About me
Greetings!
Welcome to my e-Portfolio profile. I am Fabron Calvin, a 4th year undergraduate student at University Teknologi Malaysia (UTM) completing my course in Electrical and Electronics Engineering majoring in Telecommunication. I completed my internship at Telecom Malaysia, Miri and i am looking forward to achieve great heights and goals in life.
- First name: FABRON CALVIN ANAK JULIAN
- Faculty: Engineering (School of Electrical)
- Student ID: A16KE0056
- Display name: FABRON CALVIN ANAK JULIAN
- Postal address: LOT 171, TMN TANG LIM 2A, JLN AIRPORT, 98000 MIRI, SARAWAK
- Town: MIRI
- City/region: MIRI
- Country: Malaysia
- Mobile phone: 01165352508
FABRON'S CV
SKEE 4012 : Summmary of Article
Article: C. Evans-Pughe, "All at sea cleaning up the pacific garbage," in Engineering & Technology, vol. 12, no. 1, February 2017, pp. 52-55.

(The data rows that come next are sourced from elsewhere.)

Definition write_bytes (n : t) : writer :=
  write_key_value_line KEY_NAME_STR (name n) +++
  write_key_value_line KEY_KIND_STR (kind_str n) +++
  match n with
  | OutputSocket _ socket_name _ _ | InputSocket _ socket_name _ _ =>
      write_key_value_line KEY_SOCKET_NAME_STR socket_name
  | Prop_ _ prop_path _ _ => write_key_value_line KEY_PROP_PATH_STR prop_path
  end +++
  match n with
  | InputSocket _ _ unique_id deleted | OutputSocket _ _ unique_id deleted
  | Prop_ _ _ unique_id deleted => write_common_fields unique_id deleted
  end.

Definition read_bytes : reader (option t) :=
  name ← read_key_value_line KEY_NAME_STR;
  kind ← read_variant KEY_KIND_STR;
  match kind with
  | AttrFuncInputSpecKind.Prop_ =>
      prop_path ← read_key_value_line KEY_PROP_PATH_STR;
      '(unique_id, deleted) ← read_common_fields;
      mret (Some (Prop_ name prop_path unique_id deleted))
  | AttrFuncInputSpecKind.InputSocket =>
      socket_name ← read_key_value_line KEY_SOCKET_NAME_STR;
      '(unique_id, deleted) ← read_common_fields;
      mret (Some (InputSocket name socket_name unique_id deleted))
  | AttrFuncInputSpecKind.OutputSocket =>
      socket_name ← read_key_value_line KEY_SOCKET_NAME_STR;
      '(unique_id, deleted) ← read_common_fields;
      mret (Some (OutputSocket name socket_name unique_id deleted))
  end.

Definition good (n : t) : Prop :=
  match n with
  | InputSocket name s u _ | OutputSocket name s u _ | Prop_ name s u _ =>
      text name ∧ text s ∧ opt_text u
  end.

Definition canon (n : t) : t :=
  match n with
  | InputSocket name s u d => InputSocket name s (canon_opt u) d
  | OutputSocket name s u d => OutputSocket name s (canon_opt u) d
  | Prop_ name s u d => Prop_ name s (canon_opt u) d
  end.

Lemma AttrFuncInput_roundtrip : roundtrips write_bytes read_bytes good canon.
Proof.
  intros [] rest (? & ? & ?) Hend; eexists; unfold write_bytes, read_bytes; simpl;
    (split; [written; reflexivity|]); run_reader.
Qed.

Lemma AttrFuncInput_canon_bytes : canonical write_bytes good canon.
Proof. unfold write_bytes, canon. same_bytes. Qed.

Our relationship towards plastics since 1950s for its delicacy, efficiency, and sturdiness is the explanation it has persevered in the ocean. Plastics that enters the ocean remains above water and is moved around by the flows into one of the scandalous trash patches. Out of the five immense groupings of waste plastics in the seas, the Pacific Garbage Patch is the biggest. It is a refuse vortex among California and Hawaii with more than 140,000 tons of coasting plastic (12,000 garbage trucks) washed into the ocean from dumps, sewers and streams. The wave mechanical and sun UV light breaks these plastics into littler pieces and is eaten by marine creatures due its flotsam and jetsam smell of a sulfurous intensify that these creatures have depended on for a great many years to disclose to them where to discover food. At least one million seabirds and countless marine warm blooded animals dies every year because of plastic contamination, as indicated by The Ocean Clean-Up (TOC). TOC is a disputable designing task that wants to evacuate a large portion of the Pacific Patch plastic in 10 years utilizing a 100km cluster of skimming hindrances secured to the seabed. Four years on, TOC has installed its first prototype, a 100m barrier, in the North Sea, 23km off the Dutch coast. It will remain there for a year, with sensors tracking motion and the loads it is subjected to. Early in 2016, a study of ocean plastic movements by Dr Erik van Sebille and Peter Sherman from Imperial College London cast doubt on whether placing plastic collectors in the North Pacific gyre made sense, suggesting that coasts, particularly around China and the Indonesian islands, would be better sites. Their computer simulations of a 10-year project between 2015 and 2025 showed that coastal collectors would remove 31 per cent of microplastics (particles under 5mm), whereas collectors in the Pacific Garbage patch gyre would remove only 17 per cent.